## Assigned task
Look below for the lines from the one with "(* ===== verification/GroundStation.v" to the one with "map_gs (fun s => mkGSStatus (Phase s) (K8sVersion s) v", and copy exactly those lines, both ends included.

[Data for the task — start]

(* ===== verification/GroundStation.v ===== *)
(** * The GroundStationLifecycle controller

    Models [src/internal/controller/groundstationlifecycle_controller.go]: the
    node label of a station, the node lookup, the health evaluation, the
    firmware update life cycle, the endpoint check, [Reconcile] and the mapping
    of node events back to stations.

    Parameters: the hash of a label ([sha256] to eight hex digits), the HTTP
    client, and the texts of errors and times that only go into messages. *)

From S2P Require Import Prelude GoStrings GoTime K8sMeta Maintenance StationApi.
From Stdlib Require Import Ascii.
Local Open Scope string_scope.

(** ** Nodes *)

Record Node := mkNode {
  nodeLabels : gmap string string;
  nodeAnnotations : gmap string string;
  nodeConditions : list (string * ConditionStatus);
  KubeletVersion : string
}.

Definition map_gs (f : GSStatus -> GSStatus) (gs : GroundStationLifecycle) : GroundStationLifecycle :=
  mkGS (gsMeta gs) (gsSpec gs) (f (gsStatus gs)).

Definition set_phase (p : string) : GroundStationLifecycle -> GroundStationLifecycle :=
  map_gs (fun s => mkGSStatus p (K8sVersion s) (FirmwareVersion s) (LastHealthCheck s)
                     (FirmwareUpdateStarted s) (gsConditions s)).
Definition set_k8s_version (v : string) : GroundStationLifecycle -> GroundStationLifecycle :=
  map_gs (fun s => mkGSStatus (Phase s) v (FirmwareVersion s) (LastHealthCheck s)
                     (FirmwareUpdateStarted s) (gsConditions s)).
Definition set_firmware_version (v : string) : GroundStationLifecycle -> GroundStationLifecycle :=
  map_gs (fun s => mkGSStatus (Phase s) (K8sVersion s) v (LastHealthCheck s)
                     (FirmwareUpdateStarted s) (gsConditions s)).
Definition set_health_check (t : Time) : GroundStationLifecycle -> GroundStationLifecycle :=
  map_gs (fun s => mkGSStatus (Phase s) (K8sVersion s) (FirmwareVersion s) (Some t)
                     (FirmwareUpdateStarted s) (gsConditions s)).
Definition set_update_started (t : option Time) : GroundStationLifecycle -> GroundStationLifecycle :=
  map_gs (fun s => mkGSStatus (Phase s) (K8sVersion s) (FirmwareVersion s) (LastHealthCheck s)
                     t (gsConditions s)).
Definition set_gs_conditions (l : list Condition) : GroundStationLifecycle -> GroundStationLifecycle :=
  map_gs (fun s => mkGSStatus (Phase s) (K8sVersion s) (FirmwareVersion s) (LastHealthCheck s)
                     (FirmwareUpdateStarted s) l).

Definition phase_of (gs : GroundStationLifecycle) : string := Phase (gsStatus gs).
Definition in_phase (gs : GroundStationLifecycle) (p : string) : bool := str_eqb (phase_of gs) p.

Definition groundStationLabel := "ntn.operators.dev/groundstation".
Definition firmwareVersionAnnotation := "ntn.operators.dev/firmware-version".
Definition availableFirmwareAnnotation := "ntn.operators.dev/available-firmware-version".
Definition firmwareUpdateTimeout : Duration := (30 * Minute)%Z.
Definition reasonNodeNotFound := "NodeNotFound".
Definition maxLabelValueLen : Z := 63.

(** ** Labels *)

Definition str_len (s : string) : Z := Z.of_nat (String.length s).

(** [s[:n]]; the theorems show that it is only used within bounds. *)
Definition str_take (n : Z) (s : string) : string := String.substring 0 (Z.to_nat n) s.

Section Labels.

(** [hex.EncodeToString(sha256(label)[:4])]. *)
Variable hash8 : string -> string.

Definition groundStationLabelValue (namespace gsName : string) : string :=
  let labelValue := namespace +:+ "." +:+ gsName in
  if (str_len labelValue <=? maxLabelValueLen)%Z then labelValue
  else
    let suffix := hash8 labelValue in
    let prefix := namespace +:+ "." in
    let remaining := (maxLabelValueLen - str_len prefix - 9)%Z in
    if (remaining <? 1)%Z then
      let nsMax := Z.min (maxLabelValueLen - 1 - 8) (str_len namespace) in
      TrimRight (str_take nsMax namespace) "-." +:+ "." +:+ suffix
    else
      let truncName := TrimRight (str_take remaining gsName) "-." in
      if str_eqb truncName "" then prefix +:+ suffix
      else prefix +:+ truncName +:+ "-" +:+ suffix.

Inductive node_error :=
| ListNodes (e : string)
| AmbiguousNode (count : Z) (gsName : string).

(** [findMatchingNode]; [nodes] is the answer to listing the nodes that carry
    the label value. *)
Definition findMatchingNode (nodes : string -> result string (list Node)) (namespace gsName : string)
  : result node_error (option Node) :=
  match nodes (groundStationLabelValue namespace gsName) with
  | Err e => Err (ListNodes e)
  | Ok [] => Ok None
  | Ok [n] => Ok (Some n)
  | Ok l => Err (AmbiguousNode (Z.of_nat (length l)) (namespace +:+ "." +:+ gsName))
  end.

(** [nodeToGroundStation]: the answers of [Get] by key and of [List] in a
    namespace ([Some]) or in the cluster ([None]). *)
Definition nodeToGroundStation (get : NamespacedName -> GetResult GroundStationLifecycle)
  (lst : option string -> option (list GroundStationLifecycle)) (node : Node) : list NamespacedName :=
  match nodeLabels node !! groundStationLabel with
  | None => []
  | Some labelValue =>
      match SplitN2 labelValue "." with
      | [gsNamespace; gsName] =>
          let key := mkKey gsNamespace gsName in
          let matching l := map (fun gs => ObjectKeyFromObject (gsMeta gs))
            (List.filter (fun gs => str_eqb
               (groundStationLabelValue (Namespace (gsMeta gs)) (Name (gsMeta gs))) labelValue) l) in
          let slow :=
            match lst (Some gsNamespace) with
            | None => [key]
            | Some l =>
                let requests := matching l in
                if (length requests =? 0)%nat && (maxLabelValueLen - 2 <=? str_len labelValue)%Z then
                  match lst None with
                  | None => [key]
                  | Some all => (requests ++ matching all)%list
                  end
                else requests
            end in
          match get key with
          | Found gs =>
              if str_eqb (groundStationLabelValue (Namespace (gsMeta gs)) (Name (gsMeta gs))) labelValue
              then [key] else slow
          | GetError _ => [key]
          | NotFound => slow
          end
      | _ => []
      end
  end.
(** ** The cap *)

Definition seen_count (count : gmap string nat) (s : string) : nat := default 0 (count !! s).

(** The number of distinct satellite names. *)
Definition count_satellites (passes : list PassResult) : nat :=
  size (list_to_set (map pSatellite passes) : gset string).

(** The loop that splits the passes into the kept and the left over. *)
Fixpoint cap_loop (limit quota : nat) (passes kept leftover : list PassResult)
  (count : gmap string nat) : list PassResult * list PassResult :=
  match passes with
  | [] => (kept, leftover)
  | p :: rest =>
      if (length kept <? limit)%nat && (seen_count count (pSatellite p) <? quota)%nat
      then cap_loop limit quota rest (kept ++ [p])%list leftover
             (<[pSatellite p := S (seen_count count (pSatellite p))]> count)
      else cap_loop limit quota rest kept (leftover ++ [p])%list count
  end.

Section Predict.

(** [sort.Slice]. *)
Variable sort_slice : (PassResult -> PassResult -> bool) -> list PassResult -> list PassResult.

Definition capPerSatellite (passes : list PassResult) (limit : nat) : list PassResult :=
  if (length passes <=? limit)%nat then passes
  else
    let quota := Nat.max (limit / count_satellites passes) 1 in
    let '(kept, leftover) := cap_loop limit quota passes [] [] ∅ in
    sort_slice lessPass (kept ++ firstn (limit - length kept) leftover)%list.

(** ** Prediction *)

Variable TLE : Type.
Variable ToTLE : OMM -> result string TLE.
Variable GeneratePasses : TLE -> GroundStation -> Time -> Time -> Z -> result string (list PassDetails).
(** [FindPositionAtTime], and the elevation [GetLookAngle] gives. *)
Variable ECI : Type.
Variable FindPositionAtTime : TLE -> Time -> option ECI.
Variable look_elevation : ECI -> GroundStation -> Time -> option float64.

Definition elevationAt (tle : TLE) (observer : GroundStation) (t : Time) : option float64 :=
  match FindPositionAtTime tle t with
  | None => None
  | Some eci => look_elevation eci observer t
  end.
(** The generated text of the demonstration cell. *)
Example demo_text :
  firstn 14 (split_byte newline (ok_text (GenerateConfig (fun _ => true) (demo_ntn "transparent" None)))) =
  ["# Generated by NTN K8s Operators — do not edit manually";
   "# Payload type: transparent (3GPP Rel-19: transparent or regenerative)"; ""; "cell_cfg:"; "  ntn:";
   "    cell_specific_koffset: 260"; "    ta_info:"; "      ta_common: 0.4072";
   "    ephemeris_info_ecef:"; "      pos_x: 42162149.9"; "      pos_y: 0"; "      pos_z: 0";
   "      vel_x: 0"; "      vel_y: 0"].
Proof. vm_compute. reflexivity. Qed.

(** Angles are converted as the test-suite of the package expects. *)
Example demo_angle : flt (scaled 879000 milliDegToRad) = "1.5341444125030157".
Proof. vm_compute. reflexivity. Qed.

[Data for the task — finish]
[Data for the task — start]

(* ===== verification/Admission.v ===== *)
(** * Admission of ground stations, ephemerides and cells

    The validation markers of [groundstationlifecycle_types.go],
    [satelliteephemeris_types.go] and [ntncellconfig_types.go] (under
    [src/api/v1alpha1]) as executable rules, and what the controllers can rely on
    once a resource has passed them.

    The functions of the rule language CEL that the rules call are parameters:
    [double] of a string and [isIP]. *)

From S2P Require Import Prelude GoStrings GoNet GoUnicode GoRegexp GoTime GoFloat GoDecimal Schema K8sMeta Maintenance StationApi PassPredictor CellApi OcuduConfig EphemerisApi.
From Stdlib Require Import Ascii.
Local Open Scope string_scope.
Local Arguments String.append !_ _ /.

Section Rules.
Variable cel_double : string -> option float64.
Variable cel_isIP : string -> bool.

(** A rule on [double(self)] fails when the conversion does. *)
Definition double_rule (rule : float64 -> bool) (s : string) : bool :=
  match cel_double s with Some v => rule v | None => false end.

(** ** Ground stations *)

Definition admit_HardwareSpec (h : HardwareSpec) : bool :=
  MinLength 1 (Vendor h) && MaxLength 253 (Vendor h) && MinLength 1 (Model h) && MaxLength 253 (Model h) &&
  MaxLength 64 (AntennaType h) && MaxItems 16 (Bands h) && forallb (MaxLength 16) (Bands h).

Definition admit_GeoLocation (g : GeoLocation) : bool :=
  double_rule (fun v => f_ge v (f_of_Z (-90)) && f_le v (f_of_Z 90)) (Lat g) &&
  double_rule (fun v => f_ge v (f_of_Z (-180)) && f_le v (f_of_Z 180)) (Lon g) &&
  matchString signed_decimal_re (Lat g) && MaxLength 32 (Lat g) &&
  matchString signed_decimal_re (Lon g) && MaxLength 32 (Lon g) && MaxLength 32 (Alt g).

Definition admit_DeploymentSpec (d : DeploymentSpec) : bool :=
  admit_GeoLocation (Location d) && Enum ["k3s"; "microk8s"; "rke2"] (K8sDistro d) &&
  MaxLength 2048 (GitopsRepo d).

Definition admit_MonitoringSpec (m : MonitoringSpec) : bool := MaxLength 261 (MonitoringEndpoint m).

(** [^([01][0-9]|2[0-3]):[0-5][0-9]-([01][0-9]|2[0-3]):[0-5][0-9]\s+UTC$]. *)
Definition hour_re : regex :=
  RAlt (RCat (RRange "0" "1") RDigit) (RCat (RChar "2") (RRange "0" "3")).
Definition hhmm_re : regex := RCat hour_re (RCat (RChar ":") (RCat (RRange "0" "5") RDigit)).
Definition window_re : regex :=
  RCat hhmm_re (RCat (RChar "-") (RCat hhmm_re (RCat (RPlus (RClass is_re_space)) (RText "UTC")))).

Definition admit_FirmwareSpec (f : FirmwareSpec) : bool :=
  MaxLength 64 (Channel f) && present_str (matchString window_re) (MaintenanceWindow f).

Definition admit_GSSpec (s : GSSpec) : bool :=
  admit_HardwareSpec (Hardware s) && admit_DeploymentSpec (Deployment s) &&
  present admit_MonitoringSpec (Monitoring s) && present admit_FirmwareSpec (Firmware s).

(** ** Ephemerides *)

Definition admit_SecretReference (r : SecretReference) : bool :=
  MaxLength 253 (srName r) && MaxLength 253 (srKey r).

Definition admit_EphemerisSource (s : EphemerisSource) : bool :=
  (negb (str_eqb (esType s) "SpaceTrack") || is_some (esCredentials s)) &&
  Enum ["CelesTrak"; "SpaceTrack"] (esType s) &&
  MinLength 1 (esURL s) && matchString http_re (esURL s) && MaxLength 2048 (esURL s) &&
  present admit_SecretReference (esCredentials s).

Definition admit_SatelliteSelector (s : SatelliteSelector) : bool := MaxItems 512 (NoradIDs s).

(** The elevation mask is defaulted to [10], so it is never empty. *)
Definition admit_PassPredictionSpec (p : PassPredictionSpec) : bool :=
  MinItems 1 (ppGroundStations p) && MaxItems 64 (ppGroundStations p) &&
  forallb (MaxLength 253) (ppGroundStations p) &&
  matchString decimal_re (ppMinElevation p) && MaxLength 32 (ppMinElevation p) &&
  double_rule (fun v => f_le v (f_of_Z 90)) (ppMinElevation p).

[Data for the task — finish]

## Your solution
(* ===== verification/GroundStation.v ===== *)
(** * The GroundStationLifecycle controller

    Models [src/internal/controller/groundstationlifecycle_controller.go]: the
    node label of a station, the node lookup, the health evaluation, the
    firmware update life cycle, the endpoint check, [Reconcile] and the mapping
    of node events back to stations.

    Parameters: the hash of a label ([sha256] to eight hex digits), the HTTP
    client, and the texts of errors and times that only go into messages. *)

From S2P Require Import Prelude GoStrings GoTime K8sMeta Maintenance StationApi.
From Stdlib Require Import Ascii.
Local Open Scope string_scope.

(** ** Nodes *)

Record Node := mkNode {
  nodeLabels : gmap string string;
  nodeAnnotations : gmap string string;
  nodeConditions : list (string * ConditionStatus);
  KubeletVersion : string
}.

Definition map_gs (f : GSStatus -> GSStatus) (gs : GroundStationLifecycle) : GroundStationLifecycle :=
  mkGS (gsMeta gs) (gsSpec gs) (f (gsStatus gs)).

Definition set_phase (p : string) : GroundStationLifecycle -> GroundStationLifecycle :=
  map_gs (fun s => mkGSStatus p (K8sVersion s) (FirmwareVersion s) (LastHealthCheck s)
                     (FirmwareUpdateStarted s) (gsConditions s)).
Definition set_k8s_version (v : string) : GroundStationLifecycle -> GroundStationLifecycle :=
  map_gs (fun s => mkGSStatus (Phase s) v (FirmwareVersion s) (LastHealthCheck s)
                     (FirmwareUpdateStarted s) (gsConditions s)).
Definition set_firmware_version (v : string) : GroundStationLifecycle -> GroundStationLifecycle :=
  map_gs (fun s => mkGSStatus (Phase s) (K8sVersion s) v (LastHealthCheck s)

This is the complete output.